(** * Monitoring server plugin: a shallow embedding of
      [x-pack/plugins/monitoring/server/plugin.ts]

    The plugin is glue code: it wires a license stream to the bulk uploader,
    adapts legacy route handlers to the new router, and resolves legacy
    configuration keys.  The embedding keeps the shape of the TypeScript:
    dynamically typed values are [jsval]s with JavaScript truthiness, a
    function that may throw returns an [outcome], and the mutable plugin
    instance is an explicit record threaded through the lifecycle methods. *)

From Stdlib Require Import ZArith String Ascii List Bool Lia DecimalString.
Import ListNotations.

Open Scope string_scope.
Open Scope list_scope.

(** ** JavaScript values *)

Module Js.

(** [instanceof Error] is the only class test the plugin relies on. *)
Inductive jsclass := PlainObject | ErrorInstance.

(** Numbers are the integers the plugin meets (status codes); a string is
    its sequence of code units, those below 256; functions are not values
    here, they are Rocq functions of the surrounding records. *)
#[warnings="-register-all"]
Inductive jsval :=
| JUndefined
| JNull
| JBool (b : bool)
| JNum (n : Z)
| JStr (s : string)
| JObj (cls : jsclass) (fields : list (string * jsval)).

(** A call either returns or throws a value. *)
Inductive outcome (A : Type) :=
| Returned (a : A)
| Threw (e : jsval).
Arguments Returned {A} a.
Arguments Threw {A} e.

Definition bind {A B} (m : outcome A) (k : A -> outcome B) : outcome B :=
  match m with
  | Returned a => k a
  | Threw e => Threw e
  end.

Notation "x <- m ;; k" := (bind m (fun x => k))
  (at level 61, m at next level, right associativity).

(** [new Error(message)] and the [TypeError] of a bad property access. *)
Definition new_Error (message : string) : jsval :=
  JObj ErrorInstance [("message", JStr message)].

Definition new_TypeError (message : string) : jsval :=
  JObj ErrorInstance [("name", JStr "TypeError"); ("message", JStr message)].

Definition truthy (v : jsval) : bool :=
  match v with
  | JUndefined | JNull => false
  | JBool b => b
  | JNum n => negb (n =? 0)%Z
  | JStr s => negb (s =? "")
  | JObj _ _ => true
  end.

Definition nullish (v : jsval) : bool :=
  match v with
  | JUndefined | JNull => true
  | _ => false
  end.

(** [a || b] and [a ?? b]. *)
Definition or_else (a b : jsval) : jsval := if truthy a then a else b.
Definition coalesce (a b : jsval) : jsval := if nullish a then b else a.

Fixpoint lookup (k : string) (fields : list (string * jsval)) : option jsval :=
  match fields with
  | [] => None
  | (k', v) :: rest => if k' =? k then Some v else lookup k rest
  end.

Fixpoint assign (k : string) (v : jsval) (fields : list (string * jsval))
  : list (string * jsval) :=
  match fields with
  | [] => [(k, v)]
  | (k', v') :: rest =>
      if k' =? k then (k, v) :: rest else (k', v') :: assign k v rest
  end.

(** [o.k] on a non-nullish [o]; primitives carry none of the properties the
    plugin reads. *)
Definition prop (o : jsval) (k : string) : jsval :=
  match o with
  | JObj _ fields =>
      match lookup k fields with
      | Some v => v
      | None => JUndefined
      end
  | _ => JUndefined
  end.

(** [o?.k] *)
Definition opt_prop (o : jsval) (k : string) : jsval :=
  if nullish o then JUndefined else prop o k.

(** [o.k = v] on an object. *)
Definition set_prop (o : jsval) (k : string) (v : jsval) : jsval :=
  match o with
  | JObj cls fields => JObj cls (assign k v fields)
  | _ => o
  end.

(** [a === n] against a number literal. *)
Definition strict_eq_num (a : jsval) (n : Z) : bool :=
  match a with
  | JNum m => (m =? n)%Z
  | _ => false
  end.

Definition is_error_instance (v : jsval) : bool :=
  match v with
  | JObj ErrorInstance _ => true
  | _ => false
  end.

End Js.
Import Js.

(** ** Strings: [RegExp.prototype.test], [includes], [split] *)

Module JsString.

Definition is_lower (c : ascii) : bool :=
  let n := nat_of_ascii c in (97 <=? n)%nat && (n <=? 122)%nat.

(** Canonicalisation of a character under the [i] flag: the upper-case form. *)
Definition canonicalize (c : ascii) : ascii :=
  if is_lower c then ascii_of_nat (nat_of_ascii c - 32) else c.

Fixpoint fold_case (s : string) : string :=
  match s with
  | EmptyString => EmptyString
  | String c s' => String (canonicalize c) (fold_case s')
  end.

(** The literal pattern [p] matches at the start of [s], letters compared
    after canonicalisation. *)
Fixpoint matches_here_i (p s : string) : bool :=
  match p, s with
  | EmptyString, _ => true
  | String _ _, EmptyString => false
  | String a p', String b s' =>
      Ascii.eqb (canonicalize a) (canonicalize b) && matches_here_i p' s'
  end.

(** An unanchored literal pattern with the [i] flag: try every start index. *)
Fixpoint test_literal_i (p s : string) : bool :=
  matches_here_i p s ||
  match s with
  | EmptyString => false
  | String _ s' => test_literal_i p s'
  end.

(** Case-sensitive prefix test and [String.prototype.includes]. *)
Fixpoint starts_with (p s : string) : bool :=
  match p, s with
  | EmptyString, _ => true
  | String _ _, EmptyString => false
  | String a p', String b s' => Ascii.eqb a b && starts_with p' s'
  end.

Fixpoint includes (sep s : string) : bool :=
  starts_with sep s ||
  match s with
  | EmptyString => false
  | String _ s' => includes sep s'
  end.

Fixpoint rev_string (acc s : string) : string :=
  match s with
  | EmptyString => acc
  | String c s' => rev_string (String c acc) s'
  end.

(** [s.split(sep)] for a non-empty separator, scanning left to right.
    [skip] counts the characters of a separator occurrence still to be
    passed over; [cur] is the current segment, reversed. *)
Fixpoint split_scan (sep : string) (skip : nat) (cur : string) (s : string)
  : list string :=
  match s with
  | EmptyString => [rev_string "" cur]
  | String c s' =>
      match skip with
      | S k => split_scan sep k cur s'
      | O =>
          if starts_with sep s
          then rev_string "" cur :: split_scan sep (String.length sep - 1) "" s'
          else split_scan sep O (String c cur) s'
      end
  end.

Definition split (sep s : string) : list string := split_scan sep 0 "" s.

(** [s.substring(n)] *)
Fixpoint drop (n : nat) (s : string) : string :=
  match n, s with
  | O, _ => s
  | S _, EmptyString => EmptyString
  | S k, String _ s' => drop k s'
  end.

End JsString.
Import JsString.

(** ** Conversions: [parseInt], [JSON.stringify] *)

Module JsConvert.

(** The decimal text of an integer. *)
Definition decimal (n : Z) : string := NilZero.string_of_int (Z.to_int n).

(** White space and line terminators. *)
Definition is_whitespace (c : ascii) : bool :=
  let n := nat_of_ascii c in
  ((9 <=? n)%nat && (n <=? 13)%nat) || (n =? 32)%nat || (n =? 160)%nat.

Fixpoint trim_start (s : string) : string :=
  match s with
  | EmptyString => EmptyString
  | String c s' => if is_whitespace c then trim_start s' else s
  end.

Definition digit (c : ascii) : option Z :=
  let n := nat_of_ascii c in
  if (48 <=? n)%nat && (n <=? 57)%nat then Some (Z.of_nat (n - 48)) else None.

(** The value of the longest run of digits at the start of [s], after the
    digits already [seen]; [None] when there is none. *)
Fixpoint digits (seen : option Z) (s : string) : option Z :=
  match s with
  | EmptyString => seen
  | String c s' =>
      match digit c with
      | Some d =>
          digits (Some (10 * match seen with Some v => v | None => 0 end + d)%Z) s'
      | None => seen
      end
  end.

(** [parseInt(s, 10)] of a string, [None] for [NaN]: leading white space, a
    sign, then digits up to the first other character. *)
Definition parseInt_string (s : string) : option Z :=
  match trim_start s with
  | String "-"%char s' => option_map Z.opp (digits None s')
  | String "+"%char s' => digits None s'
  | s' => digits None s'
  end.

(** [parseInt(v, 10)]: the text of a boolean, of [null], of [undefined] and
    of an object with the inherited [toString] starts with no digit. *)
Definition parseInt (v : jsval) : option Z :=
  match v with
  | JNum n => Some n
  | JStr s => parseInt_string s
  | _ => None
  end.

Definition double_quote : ascii := ascii_of_nat 34.
Definition backslash : ascii := ascii_of_nat 92.

Definition hex_digit (n : nat) : ascii :=
  ascii_of_nat (if (n <? 10)%nat then 48 + n else 87 + n).

(** One character inside a JSON string. *)
Definition json_char (c : ascii) : string :=
  let n := nat_of_ascii c in
  let escaped (e : ascii) := String backslash (String e EmptyString) in
  if (n =? 34)%nat then escaped double_quote
  else if (n =? 92)%nat then escaped backslash
  else if (n =? 8)%nat then escaped "b"%char
  else if (n =? 9)%nat then escaped "t"%char
  else if (n =? 10)%nat then escaped "n"%char
  else if (n =? 12)%nat then escaped "f"%char
  else if (n =? 13)%nat then escaped "r"%char
  else if (n <? 32)%nat
  then String backslash
         (String "u" (String "0" (String "0"
            (String (hex_digit (n / 16)) (String (hex_digit (n mod 16)) "")))))
  else String c EmptyString.

Fixpoint json_chars (s : string) : string :=
  match s with
  | EmptyString => EmptyString
  | String c s' => (json_char c ++ json_chars s')%string
  end.

Definition json_quote (s : string) : string :=
  String double_quote (json_chars s ++ String double_quote EmptyString)%string.

(** [JSON.stringify(v)], [None] for [undefined]; an object is written with
    the fields it lists, those holding [undefined] left out. *)
Fixpoint stringify (v : jsval) : option string :=
  match v with
  | JUndefined => None
  | JNull => Some "null"
  | JBool b => Some (if b then "true" else "false")
  | JNum n => Some (decimal n)
  | JStr s => Some (json_quote s)
  | JObj _ fields =>
      let fix members (sep : string) (fs : list (string * jsval)) : string :=
        match fs with
        | [] => EmptyString
        | (k, x) :: rest =>
            match stringify x with
            | Some t =>
                (sep ++ json_quote k ++ ":" ++ t ++ members "," rest)%string
            | None => members sep rest
            end
        end in
      Some ("{" ++ members "" fields ++ "}")%string
  end.
(** A static function that returned a value had its guard passed. *)
Lemma Returned_guard_passed (k : M JSValue) thisObject value thisObject' :
  catch_exception (RJSVerifiedMutableArray;;; k) thisObject
  = (Returned value, thisObject') →
  is_attached thisObject = true ∧ is_in_transaction thisObject = true.
Proof.
  intros Hreturned.
  destruct (is_attached thisObject) eqn:Hattached.
  - destruct (is_in_transaction thisObject) eqn:Hwrite; [done|].
    by rewrite (catch_exception_guard_throws _ _ IllegalMutationError) in Hreturned
      by by apply RJSVerifiedMutableArray_no_transaction.
  - by rewrite (catch_exception_guard_throws _ _ StaleReferenceError) in Hreturned
      by by apply RJSVerifiedMutableArray_detached.
Qed.

Lemma ArrayPush_Returned thisObject arguments value thisObject' :
  ArrayPush to_object_index thisObject arguments = (Returned value, thisObject') →
  is_attached thisObject = true ∧ is_in_transaction thisObject = true
  ∧ 1 ≤ length arguments
  ∧ ArrayPush_loop to_object_index arguments thisObject = (inr tt, thisObject')
  ∧ value = JSValueMakeNumber (Z.of_nat (length (link_view thisObject'))).
Proof.
  intros Hreturned.
  destruct (Returned_guard_passed _ _ _ _ Hreturned) as [Hattached Hwrite].
  assert (Hcount : 1 ≤ length arguments).
  { destruct arguments; [|simpl; lia].
    unfold ArrayPush in Hreturned.
    by rewrite catch_exception_guard_passes in Hreturned by done. }
  rewrite ArrayPush_guarded in Hreturned by done.
  destruct (ArrayPush_loop to_object_index arguments thisObject) as [[exp|[]] s];
    [done|].
  by injection Hreturned as <- <-.
Qed.

Lemma ArrayPush_loop_app arguments arguments' thisObject :
  ArrayPush_loop to_object_index (arguments ++ arguments') thisObject
  = (ArrayPush_loop to_object_index arguments;;;
     ArrayPush_loop to_object_index arguments') thisObject.
Proof.
  revert thisObject.
  induction arguments as [|argument arguments IH]; intros thisObject; [done|].
  simpl. unfold bind at 1 3, lift.
  destruct (to_object_index argument) as [exp|target]; [done|].
  unfold bind at 1 3, link_view_add. rewrite IH. unfold bind.
  by destruct (ArrayPush_loop to_object_index arguments _) as [[]].
Qed.

(** X11.  One append of two runs of arguments is two appends: when [ArrayPush]
    on the first run returned, [ArrayPush] on both runs together does what
    [ArrayPush] on the second run does to the list the first call left,
    whether the second run coerces or fails part of the way. *)
Theorem ArrayPush_splits thisObject arguments arguments' value thisObject' :
  ArrayPush to_object_index thisObject arguments = (Returned value, thisObject') →
  1 ≤ length arguments' →
  ArrayPush to_object_index thisObject (arguments ++ arguments')
  = ArrayPush to_object_index thisObject' arguments'.
Proof.
  intros Hfirst Hcount'.
  destruct (ArrayPush_Returned _ _ _ _ Hfirst)
    as (Hattached & Hwrite & Hcount & Hloop & _).
  destruct (keeps_flags_ArrayPush_loop to_object_index arguments thisObject)
    as [Hattached' Hwrite'].
  rewrite Hloop in Hattached', Hwrite'. simpl in Hattached', Hwrite'.
  rewrite !ArrayPush_guarded; try congruence.
  - rewrite ArrayPush_loop_app. unfold bind at 1. by rewrite Hloop.
  - rewrite length_app. lia.
Qed.

(** X12.  The number [ArrayPush] or [ArrayUnshift] returns is the length the list
    has afterwards: a read of "length" that follows answers that number. *)
Theorem returned_length_is_read_back thisObject arguments value thisObject' :
  ArrayPush to_object_index thisObject arguments = (Returned value, thisObject')
  ∨ ArrayUnshift to_object_index thisObject arguments = (Returned value, thisObject') →
  ArrayGetProperty thisObject' "length" = (Returned value, thisObject').
Proof.
  intros Hreturned.
  assert (Hafter : is_attached thisObject' = true
            ∧ value = JSValueMakeNumber (Z.of_nat (length (link_view thisObject')))).
  { destruct Hreturned as [Hreturned|Hreturned].
    - destruct (ArrayPush_Returned _ _ _ _ Hreturned)
        as (Hattached & _ & _ & Hloop & Hvalue).
      destruct (keeps_flags_ArrayPush_loop to_object_index arguments thisObject)
        as [Hattached' _].
      rewrite Hloop in Hattached'. simpl in Hattached'. split; congruence.
    - destruct (Returned_guard_passed _ _ _ _ Hreturned) as [Hattached Hwrite].
      assert (Hcount : 1 ≤ length arguments).
      { destruct arguments; [|simpl; lia].
        unfold ArrayUnshift in Hreturned.
        by rewrite catch_exception_guard_passes in Hreturned by done. }
      rewrite ArrayUnshift_guarded in Hreturned by done.
      destruct (keeps_flags_ArrayUnshift_loop to_object_index 0 arguments thisObject)
        as [Hattached' _].
      destruct (ArrayUnshift_loop to_object_index 0 arguments thisObject)
        as [[exp|[]] s]; [done|].
      injection Hreturned as <- <-. simpl in Hattached'. split; congruence. }
  destruct Hafter as [Hattached' ->].
  unfold ArrayGetProperty, ArrayGetProperty_try.
  by rewrite (bind_inr _ _ _ _ _ (RJSVerifiedArray_attached _ Hattached')).
Qed.

End Append_Prepend_composed.

Section Round_trips.
Context {JSValueRef : Type} (to_object_index : JSValueRef → exception + Row).
Implicit Types (thisObject : List) (arguments : list JSValueRef) (rows : list Row).

Lemma ArrayPush_coerced thisObject arguments rows :
  is_attached thisObject = true →
  is_in_transaction thisObject = true →
  1 ≤ length arguments →
  coerced to_object_index arguments rows →
  ArrayPush to_object_index thisObject arguments
  = (Returned (JSValueMakeNumber
       (Z.of_nat (length (link_view thisObject ++ rows)))),
     with_link_view thisObject (link_view thisObject ++ rows)).
Proof.
  intros Hattached Hwrite Hcount Hrows.
  rewrite ArrayPush_guarded by done.
  by rewrite (ArrayPush_loop_coerced _ _ rows).
Qed.

Lemma ArrayUnshift_coerced thisObject arguments rows :
  is_attached thisObject = true →
  is_in_transaction thisObject = true →
  1 ≤ length arguments →
  coerced to_object_index arguments rows →
  ArrayUnshift to_object_index thisObject arguments
  = (Returned (JSValueMakeNumber
       (Z.of_nat (length (rows ++ link_view thisObject)))),
     with_link_view thisObject (rows ++ link_view thisObject)).
Proof.
  intros Hattached Hwrite Hcount Hrows.
  rewrite ArrayUnshift_guarded by done.
  rewrite (ArrayUnshift_loop_coerced _ _ rows) by (done || lia).
  by rewrite drop_0.
Qed.

(** X13.  What one call puts at an end of the list, the matching removal takes
    back: after [ArrayPush] of one value, [ArrayPop] returns the wrapper of
    the row the value coerced to and the list is again what it was before
    the two calls; the same for [ArrayUnshift] followed by [ArrayShift]. *)
Theorem removal_undoes_insertion_at_the_same_end
    thisObject (argument : JSValueRef) (target : Row) :
  is_attached thisObject = true →
  is_in_transaction thisObject = true →
  to_object_index argument = inr target →
  ArrayPop (JSValueRef := JSValueRef)
    (ArrayPush to_object_index thisObject [argument]).2 []
  = (Returned (JSValueOfObject (RJSObjectCreate target)), thisObject)
  ∧ ArrayShift (JSValueRef := JSValueRef)
      (ArrayUnshift to_object_index thisObject [argument]).2 []
    = (Returned (JSValueOfObject (RJSObjectCreate target)), thisObject).
Proof.
  intros Hattached Hwrite Htarget.
  assert (Hrows : coerced to_object_index [argument] [target])
    by (by repeat constructor).
  rewrite (ArrayPush_coerced _ _ [target]), (ArrayUnshift_coerced _ _ [target])
    by (done || simpl; lia).
  cbn [snd]. split.
  - rewrite (ArrayPop_last _ (link_view thisObject) target) by done.
    by rewrite with_link_view_twice, with_link_view_same.
  - rewrite (ArrayShift_first _ target (link_view thisObject)) by done.
    by rewrite with_link_view_twice, with_link_view_same.
Qed.

(** X14.  First in, first out, and last in, first out: after [ArrayPush] of one
    value on a non-empty list [ArrayShift] still returns the element that
    was first, and after [ArrayUnshift] of one value [ArrayPop] still
    returns the element that was last; the new value stays in the list. *)
Theorem removal_at_the_other_end
    thisObject (argument : JSValueRef) (target first last : Row) rows :
  is_attached thisObject = true →
  is_in_transaction thisObject = true →
  to_object_index argument = inr target →
  (link_view thisObject = first :: rows →
   ArrayShift (JSValueRef := JSValueRef)
     (ArrayPush to_object_index thisObject [argument]).2 []
   = (Returned (JSValueOfObject (RJSObjectCreate first)),
      with_link_view thisObject (rows ++ [target])))
  ∧ (link_view thisObject = rows ++ [last] →
     ArrayPop (JSValueRef := JSValueRef)
       (ArrayUnshift to_object_index thisObject [argument]).2 []
     = (Returned (JSValueOfObject (RJSObjectCreate last)),
        with_link_view thisObject (target :: rows))).
Proof.
  intros Hattached Hwrite Htarget.
  assert (Hrows : coerced to_object_index [argument] [target])
    by (by repeat constructor).
  rewrite (ArrayPush_coerced _ _ [target]), (ArrayUnshift_coerced _ _ [target])
    by (done || simpl; lia).
  cbn [snd]. split; intros Hlist; rewrite Hlist.
  - by rewrite (ArrayShift_first _ first (rows ++ [target])).
  - by rewrite (ArrayPop_last _ (target :: rows) last).
Qed.

(** X15.  One prepend of two runs of arguments is two prepends, the later run
    first: when every value coerces, [ArrayUnshift] on both runs together
    returns what [ArrayUnshift] on the first run returns on the list that
    [ArrayUnshift] on the second run left. *)
Theorem ArrayUnshift_splits thisObject arguments arguments' rows rows' :
  is_attached thisObject = true →
  is_in_transaction thisObject = true →
  1 ≤ length arguments → 1 ≤ length arguments' →
  coerced to_object_index arguments rows →
  coerced to_object_index arguments' rows' →
  ArrayUnshift to_object_index thisObject (arguments ++ arguments')
  = ArrayUnshift to_object_index
      (ArrayUnshift to_object_index thisObject arguments').2 arguments.
Proof.
  intros Hattached Hwrite Hcount Hcount' Hrows Hrows'.
  rewrite (ArrayUnshift_coerced _ arguments' rows') by done. cbn [snd].
  rewrite (ArrayUnshift_coerced _ arguments rows) by done.
  rewrite (ArrayUnshift_coerced _ (arguments ++ arguments') (rows ++ rows')).
  - simpl. by rewrite with_link_view_twice, <- app_assoc.
  - done.
  - done.
  - rewrite length_app. lia.
  - by apply Forall2_app.
Qed.

End Round_trips.

(** ** Splice: errors, and the other mutations as special cases *)

Section Splice_cases.
Context {JSValueRef : Type}.
Context (to_object_index : JSValueRef → exception + Row).
Context (RJSValidatedValueToNumber : JSValueRef → exception + Z).
Implicit Types (thisObject : List) (rows : list Row).

(** X16.  [ArraySplice] with fewer than two arguments fails with
    [ArgumentCountError] and changes nothing. *)
Theorem ArraySplice_too_few_arguments thisObject (arguments : list JSValueRef) :
  is_attached thisObject = true →
  is_in_transaction thisObject = true →
  length arguments < 2 →
  ArraySplice to_object_index RJSValidatedValueToNumber thisObject arguments
  = (Raised ArgumentCountError, thisObject).
Proof.
  intros Hattached Hwrite Hcount. unfold ArraySplice.
  rewrite catch_exception_guard_passes by done.
  unfold catch_exception, bind, List_size, link_view_size,
    RJSValidateArgumentCountIsAtLeast.
  by rewrite decide_False by lia.
Qed.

──────────────────────────────

* PROBLEM TO WORK ON
In the listing above, find each line with the word "plugin" and return it.

* EXERCISE ANSWER
(** * Monitoring server plugin: a shallow embedding of
      [x-pack/plugins/monitoring/server/plugin.ts]
    The plugin is glue code: it wires a license stream to the bulk uploader,
    function that may throw returns an [outcome], and the mutable plugin
(** [instanceof Error] is the only class test the plugin relies on. *)
(** Numbers are the integers the plugin meets (status codes); a string is
    plugin reads. *)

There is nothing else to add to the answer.